WHAT NEEDS TO BE DONE:
Below this line is a set of entries; quote exactly the lines from the line that contains "zip_ok s c (TBranch p Red" to the line that contains "eapply (wp_drop_removed s2 c (TLeaf", both lines included.

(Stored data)
(** ** Changing a leaf *)

(** A context survives allocations and writes outside it. *)
Definition ctx_at (s : vma) (g : NodePtr) (c : ctx) : Prop :=
  reprc (node_at s) (root s) g c ∧ Forall (reserved s) (ctx_ptrs c).
Lemma write_ctx p n s s' g c :
  (∀ q, node_at s' q = if decide (q = p) then Some n else node_at s q) → root s' = root s → kept s s' →
  p ∉ ctx_ptrs c → ctx_at s g c → ctx_at s' g c.
Proof.
  intros HN Hr K Hp [Hc Hres]. split.
  - rewrite Hr. eapply reprc_ext; [|exact Hc]. intros x Hx. by heap.
  - eapply Forall_impl; [exact Hres|]. intros x. apply K.
Qed.
Lemma wp_unwrap_leaf p l (Q : NodePtr → vma → Prop) s :
  node_at s p = Some (Leaf l) → Q p s → wp (unwrap_leaf p) Q s.
Proof. intros H HQ. unfold unwrap_leaf. rewrite wp_bind. eapply wp_read_node; [done|]. by rewrite wp_ret. Qed.
Lemma wp_set_size p sz n (Q : () → vma → Prop) s :
  node_at s p = Some (Leaf (Empty sz)) →
  (∀ s', (∀ q, node_at s' q = if decide (q = p) then Some (Leaf (Empty n)) else node_at s q) →
     root s' = root s → kept s s' → Q () s') →
  wp (unwrap_empty_set_size p n) Q s.
Proof.
  intros H HQ. unfold unwrap_empty_set_size, unwrap_empty_size, read_leaf. rewrite wp_bind, wp_bind, wp_bind.
  eapply wp_read_node; [done|]. rewrite !wp_ret. apply wp_write_node; [by eexists|done].
Qed.

Lemma ctx_root_black f c h t : ctx_ok (f :: c) h → tcolor (plug (f :: c) t) = Black.
Proof.
  revert f h t. induction c as [|g c IH]; intros f h t (Hf & Hb & Hr & Hc).
  - cbn. unfold fill1. rewrite tcolor_TB. destruct (f_color f) eqn:E; [|done].
    by destruct (Hr eq_refl) as (_ & ? & ? & ? & _).
  - rewrite plug_cons. by apply (IH g (h + height_of (f_color f))%nat).
Qed.
(** Refreshing the sizes above a changed leaf. *)
Lemma wp_refresh_strip s c p l (Q : () → vma → Prop) :
  zip_ok s c (TLeaf p l) → ctx_ok c 0 → leaf_pos l →
  (∀ s' T, zip_ok s' [] T → tree_ok T → strip T = strip (plug c (TLeaf p l)) → kept s s' → Q () s') →
  wp (match ctx_parent c with Some q => update_max_empty_area_data q | None => mret () end) Q s.
Proof.
  intros Hz Hctx Hl HQ. destruct (plug_ok c 0 (TLeaf p l)) as (Hh & Hrr & Hp); try done.
  destruct c as [|f c]; cbn [ctx_parent].
  - rewrite wp_ret. by apply (HQ s (TLeaf p l)).
  - pose proof Hz as Hz'. rewrite zip_up in Hz'. pose proof (ctx_ok_max _ _ Hctx) as Hmax.
    apply Forall_cons in Hmax as [Hmf Hmc]. set (t := fill1 f (TLeaf p l)) in *.
    assert (∃ a b, t = TBranch (f_ptr f) (f_color f) (f_pivot f) (f_max f) a b ∧ max_ok a ∧ max_ok b)
      as (a & b & Et & Hma & Hmb) by (unfold t, fill1; destruct (f_side f); by eexists _, _).
    rewrite Et in Hz'. eapply wp_update_max; [exact Hz'|]. rewrite <-Et. intros s' Hz2 Hev.
    destruct (strip_facts _ _ (strip_refresh c t)) as (_ & Eptr & Ecol & Ebh & Err & Ear).
    apply (HQ s' _ Hz2); [split| |apply Hev].
    + by rewrite Ebh.
    + by apply Err.
    + rewrite Ecol. by apply (ctx_root_black f c 0 (TLeaf p l)).
    + by apply refresh_pivots.
    + apply refresh_max; [done|]. by rewrite Et.
    + exact (strip_refresh c t).
Qed.
Lemma wp_refresh_leaf s c p l (Q : () → vma → Prop) :
  zip_ok s c (TLeaf p l) → ctx_ok c 0 → leaf_pos l →
  (∀ s' T, zip_ok s' [] T → tree_ok T → ptrs T ≡ₚ p :: ctx_ptrs c →
     (∀ lo hi, areas lo hi T = areas lo hi (plug c (TLeaf p l))) → kept s s' → Q () s') →
  wp (match ctx_parent c with Some q => update_max_empty_area_data q | None => mret () end) Q s.
Proof.
  intros Hz Hctx Hl HQ. eapply wp_refresh_strip; try done. intros s' T Hz' HT E K.
  destruct (strip_facts _ _ E) as (_ & Eptr & _ & _ & _ & Ear). apply (HQ s' T); try done.
  rewrite Eptr. apply (ptrs_plug c (TLeaf p l)).
Qed.
End link.
(** Both children are leaves, the left one empty: the right one stays, in the
    temporary node when the branch was black. *)
Definition kept_leaf (cl : NodeColor) (pr : NodePtr) : NodePtr :=
  match cl with Red => pr | Black => TempNode end.
(** The first steps for a branch over two leaves. *)
Lemma wp_remove_low_leaves s p cl pv mx q pl n pr lr (Q : () → vma → Prop) :
  node_at s p = Some (Branch (mkb Left cl pv mx q pl pr)) → pivot_ok pv →
  node_at s pl = Some (Leaf (Empty n)) → node_at s pr = Some (Leaf lr) →
  wp (m ← (match cl with
           | Black => write_node TempNode (Branch (BranchNode_new 0 true Black None pl pr));; mret TempNode
           | Red => free_node pl;; mret pr
           end);
      replace_node p m;;
      c ← color_of_branch p;
      free_node p;;
      settle m q c) Q s →
  wp (remove_low p) Q s.
Proof.
  intros Hp Hpv Hl Hr HQ. unfold remove_low, delete_node_with_zero_or_one_child. rewrite wp_bind, wp_bind.
  eapply wp_read_branch; [exact Hp|]. rewrite wp_bind.
  apply (wp_is_branch s None (TLeaf pl (Empty n))); [exact Hl|]. rewrite wp_bind.
  apply (wp_is_branch s None (TLeaf pr lr)); [exact Hr|]. cbv beta iota zeta. rewrite wp_bind.
  rewrite mkb_color by done. cbn [mkb left right parent]. rewrite wp_bind in HQ.
  assert (∀ m s', wp (replace_node p m;; c ← color_of_branch p; free_node p;; settle m q c) Q s' →
    wp (replace_node p m;; mret (m, q)) (λ a, wp (let '(m, mp) := a in
      c ← color_of_branch p; free_node p;; settle m mp c) Q) s') as Hk.
  { intros m s' H. rewrite wp_bind in H. rewrite wp_bind. eapply wp_mono; [exact H|]. intros u s2 H2. by rewrite wp_ret. }
  destruct cl.
  - rewrite wp_bind. unfold is_used_leaf. rewrite wp_bind. eapply wp_read_node; [exact Hl|]. rewrite wp_ret, wp_bind.
    eapply wp_not_used; [exact Hl|]. eapply wp_mono; [exact HQ|exact Hk].
  - eapply wp_mono; [exact HQ|exact Hk].
Qed.
Lemma wp_remove_leaves_red s c p pv mx pl n pr lr m k (Q : () → vma → Prop) :
  zip_ok s c (TBranch p Red pv mx (TLeaf pl (Empty n)) (TLeaf pr lr)) → pivot_ok pv →
  ctx_but m c (height_of Red) → leaf_pos lr →
  TempNode ∉ [p; pl; pr] ++ ctx_ptrs c → room (S (S (S k))) s →
  (∀ s' T, zip_ok s' [] T → tree_but m T → ptrs T ≡ₚ kept_leaf Red pr :: ctx_ptrs c →
     (∀ lo hi, areas lo hi T = areas lo hi (plug c (TLeaf (kept_leaf Red pr) lr))) → trimmed k s s' → Q () s') →
  wp (remove_low p) Q s.
Proof.
  intros (Hc & (Hp & Hl & Hr) & Hnd & Hres) Hpv Hctx Hlr Ht Hroom HQ. cbn [ptr repr ptrs app] in Hc, Hp, Hl, Hr, Hnd, Hres, Ht.
  apply NoDup_cons in Hnd as [Hn1 Hnd]. apply NoDup_cons in Hnd as [Hn2 Hnd]. apply NoDup_cons in Hnd as [Hn3 Hnd].
  apply Forall_cons in Hres as [R1 Hres]. apply Forall_cons in Hres as [R2 Hres]. apply Forall_cons in Hres as [R3 Hres].
  rewrite !elem_of_cons in Hn1. rewrite elem_of_cons in Hn2. rewrite !elem_of_cons in Ht.
  set (b := mkb Left Red pv mx (ctx_parent c) pl pr) in *.
  cbn [height_of] in Hctx.
  eapply (wp_remove_low_leaves s p Red); [exact Hp|done|exact Hl|exact Hr|]. rewrite wp_bind, wp_bind.
  eapply wp_mono; [eapply (sink_free _ pl (S (S k))); [exact Hroom|done|by intros ->; tauto]|].
  intros [] s1 (Rs1 & N1 & Hroom1 & Rt1 & U1 & M1 & _). rewrite wp_ret, wp_bind.
  apply (wp_replace_node s1 c p b None (TLeaf pr lr)).
  { rewrite N1 by tauto. exact Hp. }
  { done. }
  { rewrite Rt1. eapply reprc_ext; [|exact Hc]. intros x Hx. apply N1. intros ->. tauto. }
  { cbn [repr]. rewrite N1; [exact Hr|]. intros ->. tauto. }
  { cbn. repeat (apply NoDup_cons; split; [rewrite ?elem_of_cons; tauto|]). done. }
  { cbn. constructor; [apply Rs1; split; [intros ->; tauto|done]|].
    rewrite Forall_forall in Hres |- *. intros x Hx. apply Rs1. split; [intros ->; tauto|by apply Hres]. }
  intros s2 Hz2 N2 E2.
  eapply (wp_drop_removed s2 c (TLeaf pr lr) p Left Red pv mx); [exact Hz2| |done| |by intros ->; tauto| |by apply E2|].
  { rewrite N2 by (cbn; rewrite elem_of_cons; tauto). rewrite N1 by tauto. exact Hp. }
  { apply E2, Rs1. tauto. }
  { cbn. rewrite elem_of_cons. tauto. }
  intros s3 Hz3 T3. unfold settle. rewrite wp_bind, wp_ret.
  eapply wp_refresh_up; [exact Hz3|exact Hctx|done..|].
  intros s4 T Hz4 HT HP HA K4. apply (HQ s4 T Hz4 HT); [done|done|].
  apply trimmed_mono in T3.
  eapply trimmed_trans; [|eapply trimmed_kept; [apply E2|]; eapply trimmed_then; [exact T3|exact K4]].
  by split.
Qed.
Lemma wp_remove_leaves_black s c p pv mx pl n pr lr m k (Q : () → vma → Prop) :
  zip_ok s c (TBranch p Black pv mx (TLeaf pl (Empty n)) (TLeaf pr lr)) → pivot_ok pv →
  ctx_but m c (height_of Black) → leaf_pos lr →
  TempNode ∉ [p; pl; pr] ++ ctx_ptrs c → room (S (S (S k))) s →
  (∀ s' T, zip_ok s' [] T → tree_but m T → ptrs T ≡ₚ kept_leaf Black pr :: ctx_ptrs c →
     (∀ lo hi, areas lo hi T = areas lo hi (plug c (TLeaf (kept_leaf Black pr) lr))) → trimmed k s s' → Q () s') →
  wp (remove_low p) Q s.
Proof.
  intros (Hc & (Hp & Hl & Hr) & Hnd & Hres) Hpv Hctx Hlr Ht Hroom HQ. cbn [ptr repr ptrs app] in Hc, Hp, Hl, Hr, Hnd, Hres, Ht.
  apply NoDup_cons in Hnd as [Hn1 Hnd]. apply NoDup_cons in Hnd as [Hn2 Hnd]. apply NoDup_cons in Hnd as [Hn3 Hnd].
  apply Forall_cons in Hres as [R1 Hres]. apply Forall_cons in Hres as [R2 Hres]. apply Forall_cons in Hres as [R3 Hres].
  rewrite !elem_of_cons in Hn1. rewrite elem_of_cons in Hn2. rewrite !elem_of_cons in Ht.
  set (b := mkb Left Black pv mx (ctx_parent c) pl pr) in *.
  cbn [height_of] in Hctx.
  eapply (wp_remove_low_leaves s p Black); [exact Hp|done|exact Hl|exact Hr|]. rewrite wp_bind, wp_bind. apply wp_write_node; [by eapply (source_readable (room := room))|]. intros s1 N1 Rt1 K1.
  rewrite wp_ret, wp_bind.
  assert (∀ q, q ≠ TempNode → node_at s1 q = node_at s q) as Ns1 by (intros q Hq; by rewrite N1, decide_False).
  apply (wp_replace_node s1 c p b None (temp_branch pl n pr lr)).
  { rewrite Ns1 by (intros ->; tauto). exact Hp. }
  { done. }
  { rewrite Rt1. eapply reprc_ext; [|exact Hc]. intros x Hx. apply Ns1. intros ->. tauto. }
  { split; [by rewrite N1, decide_True|]. cbn [repr]. rewrite !Ns1 by (intros ->; tauto). done. }
  { cbn. repeat (apply NoDup_cons; split; [rewrite ?elem_of_cons; intuition congruence|]). done. }
  { cbn. repeat (constructor; [by apply K1|]). eapply Forall_impl; [exact Hres|]. intros x. apply K1. }
  intros s2 Hz2 N2 E2.
  eapply (wp_drop_removed s2 c (temp_branch pl n pr lr) p Left Black pv mx (ctx_parent c) pl pr (ctx_parent c) (S (S k)));
    [exact Hz2| |done| |by intros ->; tauto| | |].
  { rewrite N2, Ns1; [exact Hp|by intros ->; tauto|]. cbn. rewrite elem_of_cons. intuition congruence. }
  { by apply E2, K1. }
  { cbn. rewrite !elem_of_cons. intuition congruence. }
  { by apply E2, K1. }
  intros s3 Hz3 T3. eapply wp_settle_temp; [exact Hz3|exact Hctx|done|apply T3|].
  intros s4 T Hz4 HT HP HA T4. apply (HQ s4 T Hz4 HT); [done|done|].
  eapply trimmed_kept; [exact K1|]. eapply trimmed_kept; [apply E2|]. by eapply trimmed_trans.
Qed.
Lemma wp_remove_leaves s c p cl pv mx pl n pr lr m k (Q : () → vma → Prop) :
  zip_ok s c (TBranch p cl pv mx (TLeaf pl (Empty n)) (TLeaf pr lr)) → pivot_ok pv →
  ctx_but m c (height_of cl) → leaf_pos lr →
  TempNode ∉ [p; pl; pr] ++ ctx_ptrs c → room (S (S (S k))) s →
  (∀ s' T, zip_ok s' [] T → tree_but m T → ptrs T ≡ₚ kept_leaf cl pr :: ctx_ptrs c →
     (∀ lo hi, areas lo hi T = areas lo hi (plug c (TLeaf (kept_leaf cl pr) lr))) → trimmed k s s' → Q () s') →
  wp (remove_low p) Q s.
Proof. destruct cl; [apply wp_remove_leaves_red|apply wp_remove_leaves_black]. Qed.
End remove.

RESPONSE AREA:
  zip_ok s c (TBranch p Red pv mx (TLeaf pl (Empty n)) (TLeaf pr lr)) → pivot_ok pv →
  ctx_but m c (height_of Red) → leaf_pos lr →
  TempNode ∉ [p; pl; pr] ++ ctx_ptrs c → room (S (S (S k))) s →
  (∀ s' T, zip_ok s' [] T → tree_but m T → ptrs T ≡ₚ kept_leaf Red pr :: ctx_ptrs c →
     (∀ lo hi, areas lo hi T = areas lo hi (plug c (TLeaf (kept_leaf Red pr) lr))) → trimmed k s s' → Q () s') →
  wp (remove_low p) Q s.
Proof.
  intros (Hc & (Hp & Hl & Hr) & Hnd & Hres) Hpv Hctx Hlr Ht Hroom HQ. cbn [ptr repr ptrs app] in Hc, Hp, Hl, Hr, Hnd, Hres, Ht.
  apply NoDup_cons in Hnd as [Hn1 Hnd]. apply NoDup_cons in Hnd as [Hn2 Hnd]. apply NoDup_cons in Hnd as [Hn3 Hnd].
  apply Forall_cons in Hres as [R1 Hres]. apply Forall_cons in Hres as [R2 Hres]. apply Forall_cons in Hres as [R3 Hres].
  rewrite !elem_of_cons in Hn1. rewrite elem_of_cons in Hn2. rewrite !elem_of_cons in Ht.
  set (b := mkb Left Red pv mx (ctx_parent c) pl pr) in *.
  cbn [height_of] in Hctx.
  eapply (wp_remove_low_leaves s p Red); [exact Hp|done|exact Hl|exact Hr|]. rewrite wp_bind, wp_bind.
  eapply wp_mono; [eapply (sink_free _ pl (S (S k))); [exact Hroom|done|by intros ->; tauto]|].
  intros [] s1 (Rs1 & N1 & Hroom1 & Rt1 & U1 & M1 & _). rewrite wp_ret, wp_bind.
  apply (wp_replace_node s1 c p b None (TLeaf pr lr)).
  { rewrite N1 by tauto. exact Hp. }
  { done. }
  { rewrite Rt1. eapply reprc_ext; [|exact Hc]. intros x Hx. apply N1. intros ->. tauto. }
  { cbn [repr]. rewrite N1; [exact Hr|]. intros ->. tauto. }
  { cbn. repeat (apply NoDup_cons; split; [rewrite ?elem_of_cons; tauto|]). done. }
  { cbn. constructor; [apply Rs1; split; [intros ->; tauto|done]|].
    rewrite Forall_forall in Hres |- *. intros x Hx. apply Rs1. split; [intros ->; tauto|by apply Hres]. }
  intros s2 Hz2 N2 E2.
  eapply (wp_drop_removed s2 c (TLeaf pr lr) p Left Red pv mx); [exact Hz2| |done| |by intros ->; tauto| |by apply E2|].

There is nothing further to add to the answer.